Zabiegi prostujące w ostatnim czasie stały się bardzo gorącym tematem. W sieci zawrzało od nieprzychylnych komentarzy na temat keratynowego prostowania włosów. Postanowiłam wziąć ten gorący temat pod moją trychologiczną lupę.
Zabiegi prostujące wywodzą się z Brazylii i należy pamiętać, że zostały stworzony z myślą o gęstych i topornych brazylijskich włosach. Włosy słowiańskie są dużo delikatniejsze i różnią się konstrukcją, kształtem oraz ilością warstw naskórka. Jest to kluczowe przy wyborze zabiegu. Na rynku pojawia się coraz więcej różnych zabiegów, łatwo się w tym pogubić. Więc jaki zabieg będzie dobry dla Twoich włosów?
Do włosów mocno uwrażliwionych, łamliwych, kruszących i rozjaśnianych
najlepiej sprawdzą się zabiegi holistyczne takie jak krioterapia włosów od Hairtoxx o której pisałam w poprzednim artykule oraz botox trychologiczny bez użycia ciepła.
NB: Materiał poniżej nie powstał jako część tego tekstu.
(** * The typescript-browser-with-output example server (main.py)

    A shallow embedding of
    [packages/services/examples/typescript-browser-with-output/main.py]:
    the module-level constants [HERE] and [LOADER], the page handler
    [ExampleHander], the application class [ExampleApp] and the import
    fallback between the two host packages.

    The module is glue over a host framework (tornado with notebook or
    jupyter_server) and the jinja2 template engine.  The host parts the
    module calls are gathered in the record [HostBindings]; what is opaque
    in them (the template renderer, the file resolution of the static
    handler, the base application) stays a field of that record. *)

From Stdlib Require Import String Ascii List Bool Arith Lia.
From stdpp Require Import base option gmap strings.

Import ListNotations.
Local Open Scope string_scope.

(** ** Python values, exceptions and results *)

Module Py.

(** The Python objects the module handles: text, an opaque object (the
    jinja2 environment kept in the settings), a bound method such as
    [static_url]. *)
Inductive value : Type :=
| VStr (s : string)
| VObj (id : nat)
| VFun (f : string -> string).

Inductive exn : Type :=
| KeyError (key : string)
| ImportError (module_name : string)
| TemplateNotFound (name : string)
| HTTPError (status_code : nat)
| TypeError (message : string)
| RuntimeError (message : string).

(** A computation either raises or returns. *)
Definition result (A : Type) : Type := exn + A.

(** [d[k]]: subscription of a dict raises [KeyError] on a missing key. *)
Definition getitem (d : gmap string value) (k : string) : result value :=
  match d !! k with
  | Some v => inr v
  | None => inl (KeyError k)
  end.

(** Keyword arguments, in call order. *)
Definition kwargs : Type := list (string * value).

Fixpoint kw_lookup (k : string) (ns : kwargs) : option value :=
  match ns with
  | [] => None
  | (k', v) :: ns' => if String.eqb k k' then Some v else kw_lookup k ns'
  end.

End Py.

(** ** The state-and-exception monad of method bodies *)

Module Eff.

(** A method body runs against a store [S]; it returns or raises, and the
    store survives an exception, as Python objects do. *)
Definition M (S A : Type) : Type := S -> Py.result A * S.

Definition ret {S A} (a : A) : M S A := fun s => (inr a, s).

Definition raise {S A} (e : Py.exn) : M S A := fun s => (inl e, s).

Definition bind {S A B} (m : M S A) (f : A -> M S B) : M S B :=
  fun s =>
    match m s with
    | (inr a, s') => f a s'
    | (inl e, s') => (inl e, s')
    end.

Definition gets {S A} (f : S -> A) : M S A := fun s => (inr (f s), s).

Definition modify {S} (f : S -> S) : M S unit := fun s => (inr tt, f s).

Definition lift {S A} (r : Py.result A) : M S A := fun s => (r, s).

End Eff.

Notation "'do' x <- m ; k" := (Eff.bind m (fun x => k))
  (at level 10, x name, m at level 100, k at level 200,
   format "'[v' 'do'  x  <-  m ; '/' k ']'").

(** ** os.path (posixpath) *)

Module os_path.

Definition is_sep (c : ascii) : bool := Ascii.eqb c "/"%char.

(** [p[:p.rfind('/') + 1]]: everything up to and including the last
    separator. *)
Fixpoint head_of (p : string) : string :=
  match p with
  | EmptyString => EmptyString
  | String c p' =>
      let h := head_of p' in
      if is_sep c then String c h
      else match h with
           | EmptyString => EmptyString
           | _ => String c h
           end
  end.

Fixpoint all_sep (p : string) : bool :=
  match p with
  | EmptyString => true
  | String c p' => is_sep c && all_sep p'
  end.

(** [head.rstrip('/')] *)
Fixpoint rstrip_sep (p : string) : string :=
  match p with
  | EmptyString => EmptyString
  | String c p' =>
      match rstrip_sep p' with
      | EmptyString => if is_sep c then EmptyString else String c EmptyString
      | r => String c r
      end
  end.

(** [posixpath.dirname]:
    [head = p[:i]; if head and head != sep*len(head): head = head.rstrip(sep)] *)
Definition dirname (p : string) : string :=
  let head := head_of p in
  match head with
  | EmptyString => head
  | _ => if all_sep head then head else rstrip_sep head
  end.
Swoje zastosowanie znajdzie tu również mniej holistyczny botox termiczny lub nanobotx, jednak wykonany na najniższych parametrach.
Do włosów słowiańskich cienkich, lekko falowanych, rozjaśnianych i uwrażliwionych
przechodzących test włosa sprawdzi się Bioplastia. Taki zabieg jest lżejszy od keratyny, dzięki czemu unikniemy zbyt mocnego dociążenia, na które często skarżą się klientki.
Keratynowe prostowanie jest do włosów gęstych, puszących, kręconych w dobrej kondycji. Keratyna jest dosyć ciężkim produktem, położenie jej na zbyt delikatne włosy może doprowadzić do nieestetycznego efektu końcowego. Kluczowa jest również jakość keratyny ważne, żeby była wolna od formaldehydu (który jest zakazany na terenie UE), pomimo że nie wolno stosować takich keratyn w naszym kraju to jednak się to zdarza.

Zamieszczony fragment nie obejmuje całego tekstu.